Hi
I’m trying to parallelize a somewhat large encoder-decoder model. I have the input data on GPU 0 fed into the encoder, then I transfer the latent code to GPU 1 and feed it to the decoder, then compute the losses on GPU 1.
One particular loss is implemented as a torch.autograd.Function
and something triggers a device-side assert with out of bound indices in that snippet:
batchV = V.view((-1, 3))
# Compute half cotangents and double the triangle areas
C, TwoA = half_cotangent(V, faces)
batchC = C.view((-1, 3))
# Adjust face indices to stack:
offset = torch.arange(V.shape[0], device=V.device).view((-1, 1, 1)) * V.shape[1]
# Add the offset to the faces passed as parameters and save in a different tensor
F = faces + offset
batchF = F.view((-1, 3))
# import ipdb; ipdb.set_trace()
# Fails here if not run with CUDA_LAUNCH_BLOCKING=1
rows = batchF[:, [1, 2, 0]].view(
1, -1
) # 1,2,0 i.e to vertex 2-3 associate cot(23)
cols = batchF[:, [2, 0, 1]].view(
1, -1
)
The code runs fine for 2 samples, then on the third I get the device-side assert. The dataloader is shuffling the samples, yet it consistently fails on the third sample.
Debugging in pdb gives me the following traceback:
Traceback (most recent call last):
File "train.py", line 593, in <module>
exp_flag,
File "train.py", line 524, in compute_losses_real
exp_real_and,
File "<thefile>.py", line 23, in __call__
Lx = self.laplacian.apply(V, self.F[mask])

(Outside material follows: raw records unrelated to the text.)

(** * layerindex-web: pagination template tags and the release importer

    A shallow embedding of

    - [layerindex/templatetags/paginator.py]: the [page_url] tag and the
      [elided_page_range] filter;
    - [rrs/tools/create_release.py]: the YAML driven importer of a
      release and its milestones.

    Both files are thin clients of Python's and Django's libraries.  The
    library calls they make (the paginator's elided range, [QueryDict]
    and [urllib.parse], the ORM manager calls and [transaction.atomic])
    are embedded next to them, each in a module of its own, following
    the library's code.

    Part I holds the definitions, Part II the theorems. *)

From Stdlib Require Import ZArith List String Ascii Bool Lia DecimalString Sorted.
From stdpp Require Import base gmap strings.
Import ListNotations.
Open Scope Z_scope.

(** * Part I: definitions *)

(** ** Python: exceptions, results, builtins *)

Module Py.

(** The exception classes the two programs can meet.
    [DryRunRollbackException] is the class defined at the end of
    [create_release.py]; [SystemExit] is what [sys.exit] raises. *)
Inductive exn : Type :=
| SystemExit (code : Z)
| DryRunRollbackException
| TypeError
| KeyError
| AttributeError
| ValidationError
| IntegrityError
| EmptyPage.

Inductive result (A : Type) : Type :=
| Ok (a : A)
| Raise (e : exn).
Arguments Ok {A} a.
Arguments Raise {A} e.

(** [range(start, stop)] on integers. *)
Definition range (start stop : Z) : list Z :=
  map (fun i => start + Z.of_nat i) (seq 0 (Z.to_nat (stop - start))).

(** [str(n)], [f'{n}'] and ['%d' % n] for an [int]. *)
Definition str_of_int (n : Z) : string :=
  NilZero.string_of_int (Z.to_int n).

(** [p in s] for two strings: [p] occurs in [s]. *)
Fixpoint is_substring (p s : string) : bool :=
  String.prefix p s
  || match s with
     | EmptyString => false
     | String _ s' => is_substring p s'
     end.

(** [s.replace(a, b)] for one-character [a] and [b]. *)
Fixpoint replace_char (a b : ascii) (s : string) : string :=
  match s with
  | EmptyString => EmptyString
  | String c s' => String (if Ascii.eqb c a then b else c) (replace_char a b s')
  end.

(** [c in s] for a character. *)
Fixpoint has_char (c : ascii) (s : string) : bool :=
  match s with
  | EmptyString => false
  | String x s' => Ascii.eqb x c || has_char c s'
  end.
(** [void yield() override], called by the fiber running on the block at
    [cur] whose remaining body is [k]. *)
Definition yield {W} (k : Fiber W) (cur : Z) (s : State W) : Outcome W :=
  let s1 := queue_push (main_loop s) s in
  match last (queue s1) with
  | Some back =>
      let '(slot, target) := switch_context back (EspIn cur) in
      let s2 := set_queue (removelast (queue s1) ++ [slot]) s1 in
      to_scheduler target (store_frames cur (FrParked k) s2)
  | None => Undefined
  end.

(** The part of [run_fiber] after [fiber.fiber()] has returned. *)
Definition run_fiber_tail {W} (cur : Z) (s : State W) : Outcome W :=
  match heap s !! cur with
  | Some blk =>
      let fk := blk_keeper blk in
      let s1 := FiberKeeper_delete fk (push_log (EvExit (fk_id fk)) s) in
      let '(slot, target) := switch_context (main_loop s1) (EspIn cur) in
      to_scheduler target (store_frames cur FrDead (set_main_loop slot s1))
  | None => Undefined
  end.

(** The free function [schedule], as a running body calls it.  When a body
    run by the [InlineScheduler] fails an assertion, [Aborted] carries the
    state from before the call. *)
Definition call_schedule {W} (body : Fiber W) (s : State W) : Outcome W :=
  match global_scheduler s with
  | None => Thrown "Global scheduler is empty" s
  | Some FiberSchedulerK => Returned (schedule body s)
  | Some InlineSchedulerK =>
      match InlineScheduler.schedule body (world s) with
      | Some w => Returned (set_world w s)
      | None => Aborted s
      end
  end.

(** The body [p] runs on the block at [cur] until it parks in [yield],
    returns into [run_fiber], or stops the process.  An exception leaving
    the body crosses the stack switch, which the program does not define. *)
Fixpoint exec {W} (p : Fiber W) (cur : Z) (s : State W) : Outcome W :=
  match p with
  | Return => run_fiber_tail cur s
  | AssertFail => Aborted s
  | Upd f k => exec k cur (set_world (f (world s)) s)
  | Look k => exec (k (world s)) cur s
  | CallYield k =>
      match global_scheduler s with
      | None => Undefined
      | Some InlineSchedulerK => exec k cur s
      | Some FiberSchedulerK => yield k cur s
      end
  | CallSchedule body k =>
      match call_schedule body s with
      | Returned s' => exec k cur s'
      | Thrown _ _ => Undefined
      | o => o
      end
  end.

File "<thefile>.py", line 64, in forward
rows = batchF[:, [1, 2, 0]].view(
RuntimeError: size is inconsistent with indices: for dim 0, size is 7380 but found index 4684893058448109737
I then ran the same exact code with CUDA_LAUNCH_BLOCKING=1 and the code doesn’t crash, and the loss decreases.
What I already tried:
-
In case this might be related, I disabled pinned memory and non-blocking data transfers from host to GPU, but the problem persists.
-
I added
torch.cuda.synchronize()
right aboverows = batchF[:, [1, 2, 0]].view(
with no success. -
This code works fine when the model is on a single GPU.
Any help would be much appreciated!